Look below for the line containing "- cbn. now rewrite orb_false_r."; from there, print each line exactly up to and including the line containing "What the libraries", and stop.

BEGIN Records supplied

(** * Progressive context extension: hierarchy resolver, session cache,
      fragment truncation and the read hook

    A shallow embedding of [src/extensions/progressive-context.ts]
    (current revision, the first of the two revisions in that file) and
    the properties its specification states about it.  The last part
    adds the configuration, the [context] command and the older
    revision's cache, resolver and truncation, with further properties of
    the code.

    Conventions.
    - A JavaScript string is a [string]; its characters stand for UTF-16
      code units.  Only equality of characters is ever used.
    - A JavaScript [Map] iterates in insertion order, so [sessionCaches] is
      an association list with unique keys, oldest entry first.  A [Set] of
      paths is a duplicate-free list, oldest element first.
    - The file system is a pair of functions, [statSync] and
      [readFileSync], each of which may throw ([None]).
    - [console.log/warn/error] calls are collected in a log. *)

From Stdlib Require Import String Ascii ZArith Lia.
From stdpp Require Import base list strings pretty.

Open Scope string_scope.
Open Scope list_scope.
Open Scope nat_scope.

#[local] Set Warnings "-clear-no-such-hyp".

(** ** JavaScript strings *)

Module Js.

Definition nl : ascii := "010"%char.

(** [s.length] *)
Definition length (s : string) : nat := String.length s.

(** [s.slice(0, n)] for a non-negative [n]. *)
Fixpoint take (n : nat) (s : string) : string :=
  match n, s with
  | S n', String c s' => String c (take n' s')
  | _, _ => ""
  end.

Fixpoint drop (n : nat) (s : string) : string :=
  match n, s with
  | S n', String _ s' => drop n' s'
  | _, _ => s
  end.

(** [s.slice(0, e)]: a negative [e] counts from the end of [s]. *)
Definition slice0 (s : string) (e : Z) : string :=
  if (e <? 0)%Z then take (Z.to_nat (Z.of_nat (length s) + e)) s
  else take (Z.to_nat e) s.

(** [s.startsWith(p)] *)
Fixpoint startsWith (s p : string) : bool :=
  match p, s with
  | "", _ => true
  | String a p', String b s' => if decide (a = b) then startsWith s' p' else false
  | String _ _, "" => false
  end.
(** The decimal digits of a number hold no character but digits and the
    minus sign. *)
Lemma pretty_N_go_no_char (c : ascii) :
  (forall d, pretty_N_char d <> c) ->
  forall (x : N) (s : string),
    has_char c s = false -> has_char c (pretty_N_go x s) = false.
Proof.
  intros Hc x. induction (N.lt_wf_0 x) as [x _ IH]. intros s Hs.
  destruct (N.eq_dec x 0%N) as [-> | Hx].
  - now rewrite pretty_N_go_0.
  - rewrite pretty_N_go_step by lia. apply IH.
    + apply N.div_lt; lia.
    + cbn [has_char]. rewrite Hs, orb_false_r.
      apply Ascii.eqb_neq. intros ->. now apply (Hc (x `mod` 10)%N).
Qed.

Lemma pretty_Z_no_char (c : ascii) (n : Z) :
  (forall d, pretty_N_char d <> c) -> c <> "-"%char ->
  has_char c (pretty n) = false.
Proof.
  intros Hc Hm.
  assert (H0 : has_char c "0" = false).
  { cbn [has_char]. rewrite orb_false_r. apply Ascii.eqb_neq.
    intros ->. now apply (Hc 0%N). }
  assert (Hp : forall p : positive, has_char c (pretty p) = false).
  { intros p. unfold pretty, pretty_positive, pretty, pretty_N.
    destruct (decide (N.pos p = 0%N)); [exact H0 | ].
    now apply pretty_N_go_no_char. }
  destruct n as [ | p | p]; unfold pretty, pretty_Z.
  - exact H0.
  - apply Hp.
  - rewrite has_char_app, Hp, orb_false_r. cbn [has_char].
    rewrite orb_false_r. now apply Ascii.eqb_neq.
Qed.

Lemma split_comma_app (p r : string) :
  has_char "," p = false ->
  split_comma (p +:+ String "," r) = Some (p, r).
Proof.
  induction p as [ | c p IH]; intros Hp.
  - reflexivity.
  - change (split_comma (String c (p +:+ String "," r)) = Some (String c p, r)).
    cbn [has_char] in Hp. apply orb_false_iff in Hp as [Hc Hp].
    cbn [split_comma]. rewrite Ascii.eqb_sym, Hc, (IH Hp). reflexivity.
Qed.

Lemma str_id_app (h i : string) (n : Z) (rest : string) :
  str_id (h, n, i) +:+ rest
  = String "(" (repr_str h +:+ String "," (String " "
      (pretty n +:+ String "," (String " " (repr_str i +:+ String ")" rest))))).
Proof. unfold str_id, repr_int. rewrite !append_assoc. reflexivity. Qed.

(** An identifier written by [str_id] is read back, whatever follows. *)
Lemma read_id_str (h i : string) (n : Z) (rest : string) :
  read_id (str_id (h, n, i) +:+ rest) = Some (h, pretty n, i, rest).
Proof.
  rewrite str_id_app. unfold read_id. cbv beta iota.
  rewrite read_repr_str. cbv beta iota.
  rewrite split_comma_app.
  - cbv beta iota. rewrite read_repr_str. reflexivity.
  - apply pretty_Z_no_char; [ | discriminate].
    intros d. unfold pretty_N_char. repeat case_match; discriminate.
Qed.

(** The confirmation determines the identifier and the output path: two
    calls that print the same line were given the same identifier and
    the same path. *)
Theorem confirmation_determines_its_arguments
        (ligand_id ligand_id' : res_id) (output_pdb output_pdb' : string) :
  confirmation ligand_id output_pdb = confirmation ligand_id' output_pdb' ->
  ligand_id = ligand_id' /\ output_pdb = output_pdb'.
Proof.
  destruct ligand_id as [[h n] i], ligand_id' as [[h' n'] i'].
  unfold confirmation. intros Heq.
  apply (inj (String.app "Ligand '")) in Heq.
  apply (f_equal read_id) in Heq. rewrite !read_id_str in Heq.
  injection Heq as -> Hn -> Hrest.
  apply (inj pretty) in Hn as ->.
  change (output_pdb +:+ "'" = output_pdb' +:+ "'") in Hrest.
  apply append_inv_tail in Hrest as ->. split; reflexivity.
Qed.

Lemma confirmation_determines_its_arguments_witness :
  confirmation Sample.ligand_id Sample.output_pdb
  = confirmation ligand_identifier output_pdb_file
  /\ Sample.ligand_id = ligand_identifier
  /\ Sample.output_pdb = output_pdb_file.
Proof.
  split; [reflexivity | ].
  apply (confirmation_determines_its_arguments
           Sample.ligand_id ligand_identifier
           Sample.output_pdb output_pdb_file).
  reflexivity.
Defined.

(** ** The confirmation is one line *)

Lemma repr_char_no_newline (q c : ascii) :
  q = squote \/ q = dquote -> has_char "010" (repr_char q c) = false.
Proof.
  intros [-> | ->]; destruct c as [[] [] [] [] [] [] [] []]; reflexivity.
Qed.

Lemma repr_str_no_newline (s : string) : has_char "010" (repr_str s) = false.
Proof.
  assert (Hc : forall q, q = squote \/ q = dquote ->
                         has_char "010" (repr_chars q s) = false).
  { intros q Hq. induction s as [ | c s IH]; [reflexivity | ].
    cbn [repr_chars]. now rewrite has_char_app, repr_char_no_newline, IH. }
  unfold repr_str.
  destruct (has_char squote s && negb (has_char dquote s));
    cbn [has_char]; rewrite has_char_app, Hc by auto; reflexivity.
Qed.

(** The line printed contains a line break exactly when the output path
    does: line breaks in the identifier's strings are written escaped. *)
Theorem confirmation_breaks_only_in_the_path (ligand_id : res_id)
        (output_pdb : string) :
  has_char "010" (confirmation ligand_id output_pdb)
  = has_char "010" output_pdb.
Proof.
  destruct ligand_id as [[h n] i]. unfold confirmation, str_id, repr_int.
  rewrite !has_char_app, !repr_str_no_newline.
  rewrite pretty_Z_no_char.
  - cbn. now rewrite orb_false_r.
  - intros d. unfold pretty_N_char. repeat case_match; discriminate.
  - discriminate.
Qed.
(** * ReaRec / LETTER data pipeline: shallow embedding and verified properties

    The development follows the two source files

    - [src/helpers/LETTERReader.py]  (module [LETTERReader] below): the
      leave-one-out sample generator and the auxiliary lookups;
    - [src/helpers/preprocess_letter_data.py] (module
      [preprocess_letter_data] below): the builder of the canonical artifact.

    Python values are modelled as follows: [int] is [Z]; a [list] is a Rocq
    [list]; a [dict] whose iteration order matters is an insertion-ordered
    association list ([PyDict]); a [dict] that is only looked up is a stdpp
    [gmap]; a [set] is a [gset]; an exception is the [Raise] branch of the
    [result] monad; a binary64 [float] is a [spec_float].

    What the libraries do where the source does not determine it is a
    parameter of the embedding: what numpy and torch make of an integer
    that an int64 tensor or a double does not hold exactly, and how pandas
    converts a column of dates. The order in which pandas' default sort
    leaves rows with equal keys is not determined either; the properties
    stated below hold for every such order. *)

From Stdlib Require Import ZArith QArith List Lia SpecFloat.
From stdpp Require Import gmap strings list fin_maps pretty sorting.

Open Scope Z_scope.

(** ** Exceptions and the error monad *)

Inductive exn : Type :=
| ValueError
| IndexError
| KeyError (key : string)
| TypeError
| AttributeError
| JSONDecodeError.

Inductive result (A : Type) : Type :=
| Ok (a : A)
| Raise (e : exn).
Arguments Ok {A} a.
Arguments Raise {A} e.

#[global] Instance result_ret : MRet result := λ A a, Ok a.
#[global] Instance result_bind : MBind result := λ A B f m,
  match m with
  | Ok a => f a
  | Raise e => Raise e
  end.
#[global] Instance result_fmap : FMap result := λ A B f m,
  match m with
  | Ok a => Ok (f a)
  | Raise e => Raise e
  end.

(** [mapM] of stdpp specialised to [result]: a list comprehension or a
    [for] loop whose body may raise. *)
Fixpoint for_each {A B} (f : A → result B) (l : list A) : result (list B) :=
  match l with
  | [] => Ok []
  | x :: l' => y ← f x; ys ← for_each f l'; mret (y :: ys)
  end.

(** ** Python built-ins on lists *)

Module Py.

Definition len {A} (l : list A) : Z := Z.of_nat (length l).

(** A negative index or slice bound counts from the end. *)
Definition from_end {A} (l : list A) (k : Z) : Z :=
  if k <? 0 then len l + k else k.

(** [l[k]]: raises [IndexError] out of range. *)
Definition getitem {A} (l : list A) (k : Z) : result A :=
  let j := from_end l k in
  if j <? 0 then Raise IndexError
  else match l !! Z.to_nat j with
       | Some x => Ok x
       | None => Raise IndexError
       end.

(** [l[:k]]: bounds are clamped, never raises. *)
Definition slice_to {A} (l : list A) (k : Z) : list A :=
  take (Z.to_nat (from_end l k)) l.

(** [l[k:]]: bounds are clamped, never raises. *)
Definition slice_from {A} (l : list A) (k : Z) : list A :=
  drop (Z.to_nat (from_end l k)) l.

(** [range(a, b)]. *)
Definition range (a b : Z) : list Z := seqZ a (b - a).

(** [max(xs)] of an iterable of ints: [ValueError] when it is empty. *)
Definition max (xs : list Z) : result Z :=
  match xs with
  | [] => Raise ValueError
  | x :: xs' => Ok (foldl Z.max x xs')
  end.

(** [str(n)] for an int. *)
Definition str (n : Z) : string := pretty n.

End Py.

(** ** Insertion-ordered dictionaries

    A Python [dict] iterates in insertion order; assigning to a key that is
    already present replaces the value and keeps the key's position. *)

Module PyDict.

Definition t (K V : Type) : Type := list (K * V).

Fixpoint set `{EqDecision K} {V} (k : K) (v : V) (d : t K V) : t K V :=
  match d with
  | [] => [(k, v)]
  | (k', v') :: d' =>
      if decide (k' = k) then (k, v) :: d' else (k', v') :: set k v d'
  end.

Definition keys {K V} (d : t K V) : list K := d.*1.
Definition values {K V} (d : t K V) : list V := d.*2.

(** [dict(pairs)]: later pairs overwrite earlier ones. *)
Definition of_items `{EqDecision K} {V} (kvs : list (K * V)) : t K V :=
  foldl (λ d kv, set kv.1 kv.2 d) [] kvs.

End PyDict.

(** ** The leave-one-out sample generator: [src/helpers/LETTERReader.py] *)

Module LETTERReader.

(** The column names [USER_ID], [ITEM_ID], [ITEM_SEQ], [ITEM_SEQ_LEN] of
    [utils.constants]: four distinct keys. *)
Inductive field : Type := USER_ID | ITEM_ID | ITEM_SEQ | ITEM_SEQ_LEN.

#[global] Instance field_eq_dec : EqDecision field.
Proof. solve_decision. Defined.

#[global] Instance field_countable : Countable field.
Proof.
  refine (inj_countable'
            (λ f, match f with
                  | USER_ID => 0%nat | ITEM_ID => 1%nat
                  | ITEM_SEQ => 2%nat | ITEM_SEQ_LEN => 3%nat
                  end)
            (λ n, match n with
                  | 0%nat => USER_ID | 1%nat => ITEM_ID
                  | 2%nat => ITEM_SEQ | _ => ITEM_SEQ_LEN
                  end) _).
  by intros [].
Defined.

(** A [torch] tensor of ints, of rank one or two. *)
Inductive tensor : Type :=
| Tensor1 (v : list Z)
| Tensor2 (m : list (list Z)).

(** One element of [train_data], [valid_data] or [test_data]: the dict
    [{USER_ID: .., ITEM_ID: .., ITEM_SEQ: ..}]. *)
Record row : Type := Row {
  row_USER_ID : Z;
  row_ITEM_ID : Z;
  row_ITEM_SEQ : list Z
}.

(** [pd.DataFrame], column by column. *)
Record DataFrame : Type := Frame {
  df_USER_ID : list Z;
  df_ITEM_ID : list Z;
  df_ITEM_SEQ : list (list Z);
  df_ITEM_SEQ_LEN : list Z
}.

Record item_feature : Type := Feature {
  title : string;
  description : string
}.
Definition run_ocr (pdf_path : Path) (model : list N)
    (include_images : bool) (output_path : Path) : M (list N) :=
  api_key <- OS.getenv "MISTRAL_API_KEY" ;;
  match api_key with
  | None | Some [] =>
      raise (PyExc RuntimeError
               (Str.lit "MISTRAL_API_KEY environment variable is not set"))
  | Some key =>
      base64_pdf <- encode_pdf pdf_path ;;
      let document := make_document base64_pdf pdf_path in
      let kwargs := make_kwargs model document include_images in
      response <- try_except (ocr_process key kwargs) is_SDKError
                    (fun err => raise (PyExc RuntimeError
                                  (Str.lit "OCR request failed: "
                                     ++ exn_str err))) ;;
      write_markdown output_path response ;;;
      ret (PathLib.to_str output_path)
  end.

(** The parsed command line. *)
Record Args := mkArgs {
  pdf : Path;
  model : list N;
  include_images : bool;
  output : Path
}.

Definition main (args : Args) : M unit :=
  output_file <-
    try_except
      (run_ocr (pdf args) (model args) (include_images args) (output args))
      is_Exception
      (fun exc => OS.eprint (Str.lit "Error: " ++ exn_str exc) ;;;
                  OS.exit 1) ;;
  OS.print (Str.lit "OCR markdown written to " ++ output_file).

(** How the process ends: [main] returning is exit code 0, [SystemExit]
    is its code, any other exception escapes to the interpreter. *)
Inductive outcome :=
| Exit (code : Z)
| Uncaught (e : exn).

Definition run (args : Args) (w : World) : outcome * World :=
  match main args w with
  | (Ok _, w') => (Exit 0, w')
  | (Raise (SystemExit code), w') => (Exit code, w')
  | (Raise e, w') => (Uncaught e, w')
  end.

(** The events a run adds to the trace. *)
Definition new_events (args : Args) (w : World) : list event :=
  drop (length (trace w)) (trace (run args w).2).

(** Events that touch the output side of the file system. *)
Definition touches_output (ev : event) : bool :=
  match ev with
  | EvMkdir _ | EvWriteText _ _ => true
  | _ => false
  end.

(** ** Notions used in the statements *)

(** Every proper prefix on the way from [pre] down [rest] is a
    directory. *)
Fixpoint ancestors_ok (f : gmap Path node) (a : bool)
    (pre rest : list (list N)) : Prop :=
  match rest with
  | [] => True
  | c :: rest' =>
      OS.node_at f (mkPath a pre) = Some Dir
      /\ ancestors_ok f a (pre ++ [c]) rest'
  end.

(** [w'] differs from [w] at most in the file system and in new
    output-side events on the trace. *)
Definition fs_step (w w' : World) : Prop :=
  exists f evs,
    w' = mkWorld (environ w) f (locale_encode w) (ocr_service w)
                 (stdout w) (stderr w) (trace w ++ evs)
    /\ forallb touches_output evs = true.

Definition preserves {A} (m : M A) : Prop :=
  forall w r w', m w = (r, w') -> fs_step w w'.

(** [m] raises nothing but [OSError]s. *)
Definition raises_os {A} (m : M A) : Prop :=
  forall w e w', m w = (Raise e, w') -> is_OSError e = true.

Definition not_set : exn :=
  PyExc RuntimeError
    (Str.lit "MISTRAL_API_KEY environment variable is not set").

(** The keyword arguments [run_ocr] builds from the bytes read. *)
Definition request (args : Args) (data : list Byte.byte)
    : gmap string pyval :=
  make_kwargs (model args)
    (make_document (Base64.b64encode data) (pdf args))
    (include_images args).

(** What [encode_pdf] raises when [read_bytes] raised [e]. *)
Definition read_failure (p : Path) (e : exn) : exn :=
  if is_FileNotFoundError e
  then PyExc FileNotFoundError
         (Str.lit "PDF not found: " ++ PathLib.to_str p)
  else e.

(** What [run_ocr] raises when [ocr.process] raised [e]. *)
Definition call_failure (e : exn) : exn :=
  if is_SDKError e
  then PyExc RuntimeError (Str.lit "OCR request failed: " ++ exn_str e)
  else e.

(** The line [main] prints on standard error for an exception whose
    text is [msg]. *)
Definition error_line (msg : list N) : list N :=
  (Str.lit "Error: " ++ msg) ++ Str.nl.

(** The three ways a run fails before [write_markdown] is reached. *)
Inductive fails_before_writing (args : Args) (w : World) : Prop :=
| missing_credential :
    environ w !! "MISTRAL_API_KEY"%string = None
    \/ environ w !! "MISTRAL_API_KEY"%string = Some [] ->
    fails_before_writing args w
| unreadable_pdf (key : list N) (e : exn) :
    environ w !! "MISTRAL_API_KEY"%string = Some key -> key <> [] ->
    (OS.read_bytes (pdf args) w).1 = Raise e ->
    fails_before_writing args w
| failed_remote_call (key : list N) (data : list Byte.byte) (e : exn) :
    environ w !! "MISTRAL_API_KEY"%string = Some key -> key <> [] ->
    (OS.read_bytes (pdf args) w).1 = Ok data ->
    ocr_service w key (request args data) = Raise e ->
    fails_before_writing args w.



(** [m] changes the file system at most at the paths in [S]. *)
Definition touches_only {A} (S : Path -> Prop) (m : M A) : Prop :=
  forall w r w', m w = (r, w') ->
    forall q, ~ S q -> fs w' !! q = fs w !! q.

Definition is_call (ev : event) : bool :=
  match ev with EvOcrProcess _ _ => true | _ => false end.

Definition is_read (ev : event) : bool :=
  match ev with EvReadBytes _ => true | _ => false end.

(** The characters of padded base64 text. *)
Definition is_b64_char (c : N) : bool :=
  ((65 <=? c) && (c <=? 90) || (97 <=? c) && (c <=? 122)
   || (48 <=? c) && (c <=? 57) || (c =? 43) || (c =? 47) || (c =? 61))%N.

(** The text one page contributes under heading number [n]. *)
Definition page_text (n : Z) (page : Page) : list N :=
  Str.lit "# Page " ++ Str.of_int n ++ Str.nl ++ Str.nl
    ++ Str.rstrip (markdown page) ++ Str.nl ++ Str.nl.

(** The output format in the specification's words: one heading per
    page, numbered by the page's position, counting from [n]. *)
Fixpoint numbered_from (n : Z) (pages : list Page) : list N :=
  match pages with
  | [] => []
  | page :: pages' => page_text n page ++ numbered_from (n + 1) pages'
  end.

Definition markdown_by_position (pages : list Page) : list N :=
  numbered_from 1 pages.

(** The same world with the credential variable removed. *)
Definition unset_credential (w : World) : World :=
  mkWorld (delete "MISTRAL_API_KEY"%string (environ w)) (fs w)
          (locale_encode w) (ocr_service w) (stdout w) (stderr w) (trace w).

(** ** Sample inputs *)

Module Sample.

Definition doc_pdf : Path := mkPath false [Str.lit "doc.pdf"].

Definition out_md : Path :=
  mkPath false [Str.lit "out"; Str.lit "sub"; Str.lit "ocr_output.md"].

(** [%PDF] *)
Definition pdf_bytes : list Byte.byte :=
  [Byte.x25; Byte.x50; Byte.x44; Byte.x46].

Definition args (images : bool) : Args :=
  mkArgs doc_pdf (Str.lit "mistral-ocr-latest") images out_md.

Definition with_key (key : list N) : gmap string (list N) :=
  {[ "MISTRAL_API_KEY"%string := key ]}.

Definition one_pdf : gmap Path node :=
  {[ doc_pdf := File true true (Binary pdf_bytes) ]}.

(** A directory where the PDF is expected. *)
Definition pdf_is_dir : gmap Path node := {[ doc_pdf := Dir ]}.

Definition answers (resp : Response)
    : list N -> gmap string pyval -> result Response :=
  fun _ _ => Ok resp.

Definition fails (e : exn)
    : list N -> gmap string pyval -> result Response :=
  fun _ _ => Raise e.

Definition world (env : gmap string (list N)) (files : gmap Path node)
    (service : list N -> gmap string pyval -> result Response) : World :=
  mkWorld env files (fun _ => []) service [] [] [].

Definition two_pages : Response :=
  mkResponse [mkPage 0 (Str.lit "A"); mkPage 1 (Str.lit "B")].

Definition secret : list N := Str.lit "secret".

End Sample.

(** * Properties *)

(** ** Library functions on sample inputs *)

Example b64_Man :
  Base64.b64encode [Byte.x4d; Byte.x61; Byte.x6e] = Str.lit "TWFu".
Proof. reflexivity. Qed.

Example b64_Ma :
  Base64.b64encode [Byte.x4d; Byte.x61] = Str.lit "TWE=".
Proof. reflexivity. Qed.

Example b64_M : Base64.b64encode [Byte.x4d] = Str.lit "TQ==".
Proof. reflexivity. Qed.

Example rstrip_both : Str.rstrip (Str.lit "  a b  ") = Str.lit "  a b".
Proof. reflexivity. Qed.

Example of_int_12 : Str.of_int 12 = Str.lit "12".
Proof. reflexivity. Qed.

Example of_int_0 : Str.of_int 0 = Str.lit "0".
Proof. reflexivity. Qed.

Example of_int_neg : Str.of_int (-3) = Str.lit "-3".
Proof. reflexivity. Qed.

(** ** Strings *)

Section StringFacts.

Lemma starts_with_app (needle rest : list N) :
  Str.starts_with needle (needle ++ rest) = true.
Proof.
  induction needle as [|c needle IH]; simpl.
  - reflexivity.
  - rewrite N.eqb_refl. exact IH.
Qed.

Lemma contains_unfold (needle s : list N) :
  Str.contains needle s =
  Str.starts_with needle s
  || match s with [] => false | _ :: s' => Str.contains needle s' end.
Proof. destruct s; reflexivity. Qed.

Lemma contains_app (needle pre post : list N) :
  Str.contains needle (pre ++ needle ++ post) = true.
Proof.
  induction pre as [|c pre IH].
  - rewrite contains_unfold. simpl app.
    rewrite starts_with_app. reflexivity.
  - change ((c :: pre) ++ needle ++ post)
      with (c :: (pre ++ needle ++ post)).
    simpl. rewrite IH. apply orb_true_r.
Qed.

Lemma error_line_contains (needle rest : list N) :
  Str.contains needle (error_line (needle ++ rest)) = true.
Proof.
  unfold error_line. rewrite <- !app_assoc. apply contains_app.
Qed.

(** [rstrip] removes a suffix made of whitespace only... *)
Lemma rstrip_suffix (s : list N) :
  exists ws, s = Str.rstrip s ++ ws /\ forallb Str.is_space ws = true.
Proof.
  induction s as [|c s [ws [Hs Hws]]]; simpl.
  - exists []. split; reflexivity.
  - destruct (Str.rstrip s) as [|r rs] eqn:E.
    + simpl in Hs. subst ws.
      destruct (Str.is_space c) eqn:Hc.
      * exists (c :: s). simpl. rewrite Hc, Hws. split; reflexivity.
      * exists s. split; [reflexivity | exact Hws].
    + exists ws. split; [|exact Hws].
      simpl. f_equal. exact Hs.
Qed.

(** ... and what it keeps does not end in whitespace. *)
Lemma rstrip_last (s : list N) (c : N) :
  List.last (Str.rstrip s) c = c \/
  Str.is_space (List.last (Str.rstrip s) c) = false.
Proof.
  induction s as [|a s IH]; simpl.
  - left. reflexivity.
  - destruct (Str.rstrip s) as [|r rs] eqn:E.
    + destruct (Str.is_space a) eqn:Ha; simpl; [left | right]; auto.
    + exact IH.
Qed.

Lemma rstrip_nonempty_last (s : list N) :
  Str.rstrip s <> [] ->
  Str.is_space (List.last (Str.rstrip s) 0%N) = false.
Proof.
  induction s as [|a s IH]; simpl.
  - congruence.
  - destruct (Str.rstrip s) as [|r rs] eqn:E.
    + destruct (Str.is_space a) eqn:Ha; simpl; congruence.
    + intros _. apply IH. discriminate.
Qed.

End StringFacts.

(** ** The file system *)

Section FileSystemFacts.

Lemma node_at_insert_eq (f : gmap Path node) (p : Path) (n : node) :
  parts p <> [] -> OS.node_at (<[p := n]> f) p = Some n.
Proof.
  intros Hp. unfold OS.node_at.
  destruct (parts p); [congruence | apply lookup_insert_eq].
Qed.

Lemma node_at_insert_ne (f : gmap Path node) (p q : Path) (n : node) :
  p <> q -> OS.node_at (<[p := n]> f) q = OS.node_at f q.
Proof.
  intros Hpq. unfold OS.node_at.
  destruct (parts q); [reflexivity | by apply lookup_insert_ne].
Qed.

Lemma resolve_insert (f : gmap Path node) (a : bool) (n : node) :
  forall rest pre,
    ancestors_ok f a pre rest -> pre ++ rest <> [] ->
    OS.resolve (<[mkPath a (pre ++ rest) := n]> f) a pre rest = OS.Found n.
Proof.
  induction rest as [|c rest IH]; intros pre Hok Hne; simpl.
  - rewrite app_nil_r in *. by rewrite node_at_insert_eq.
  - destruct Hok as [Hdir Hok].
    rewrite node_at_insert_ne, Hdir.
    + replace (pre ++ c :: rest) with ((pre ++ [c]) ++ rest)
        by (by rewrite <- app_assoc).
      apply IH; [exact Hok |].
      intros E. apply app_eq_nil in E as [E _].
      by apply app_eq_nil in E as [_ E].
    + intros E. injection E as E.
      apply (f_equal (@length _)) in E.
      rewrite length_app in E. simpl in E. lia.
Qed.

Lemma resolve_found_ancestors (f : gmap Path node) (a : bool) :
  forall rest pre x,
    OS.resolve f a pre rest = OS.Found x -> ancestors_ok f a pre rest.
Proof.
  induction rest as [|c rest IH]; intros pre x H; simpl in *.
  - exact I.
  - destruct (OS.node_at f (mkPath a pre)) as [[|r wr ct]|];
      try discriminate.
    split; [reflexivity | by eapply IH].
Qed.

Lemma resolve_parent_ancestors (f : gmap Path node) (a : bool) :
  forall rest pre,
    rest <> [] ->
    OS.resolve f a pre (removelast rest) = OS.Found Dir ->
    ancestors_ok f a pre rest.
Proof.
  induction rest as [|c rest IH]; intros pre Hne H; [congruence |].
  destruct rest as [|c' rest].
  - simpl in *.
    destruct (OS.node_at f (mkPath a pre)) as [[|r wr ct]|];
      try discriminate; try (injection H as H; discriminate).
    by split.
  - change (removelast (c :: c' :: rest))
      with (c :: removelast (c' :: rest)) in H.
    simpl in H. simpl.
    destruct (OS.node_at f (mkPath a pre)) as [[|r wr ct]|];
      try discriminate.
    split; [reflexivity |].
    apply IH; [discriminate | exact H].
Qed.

END Records supplied

**Written answer**
  - cbn. now rewrite orb_false_r.
  - intros d. unfold pretty_N_char. repeat case_match; discriminate.
  - discriminate.
Qed.
(** * ReaRec / LETTER data pipeline: shallow embedding and verified properties

    The development follows the two source files

    - [src/helpers/LETTERReader.py]  (module [LETTERReader] below): the
      leave-one-out sample generator and the auxiliary lookups;
    - [src/helpers/preprocess_letter_data.py] (module
      [preprocess_letter_data] below): the builder of the canonical artifact.

    Python values are modelled as follows: [int] is [Z]; a [list] is a Rocq
    [list]; a [dict] whose iteration order matters is an insertion-ordered
    association list ([PyDict]); a [dict] that is only looked up is a stdpp
    [gmap]; a [set] is a [gset]; an exception is the [Raise] branch of the
    [result] monad; a binary64 [float] is a [spec_float].

    What the libraries do where the source does not determine it is a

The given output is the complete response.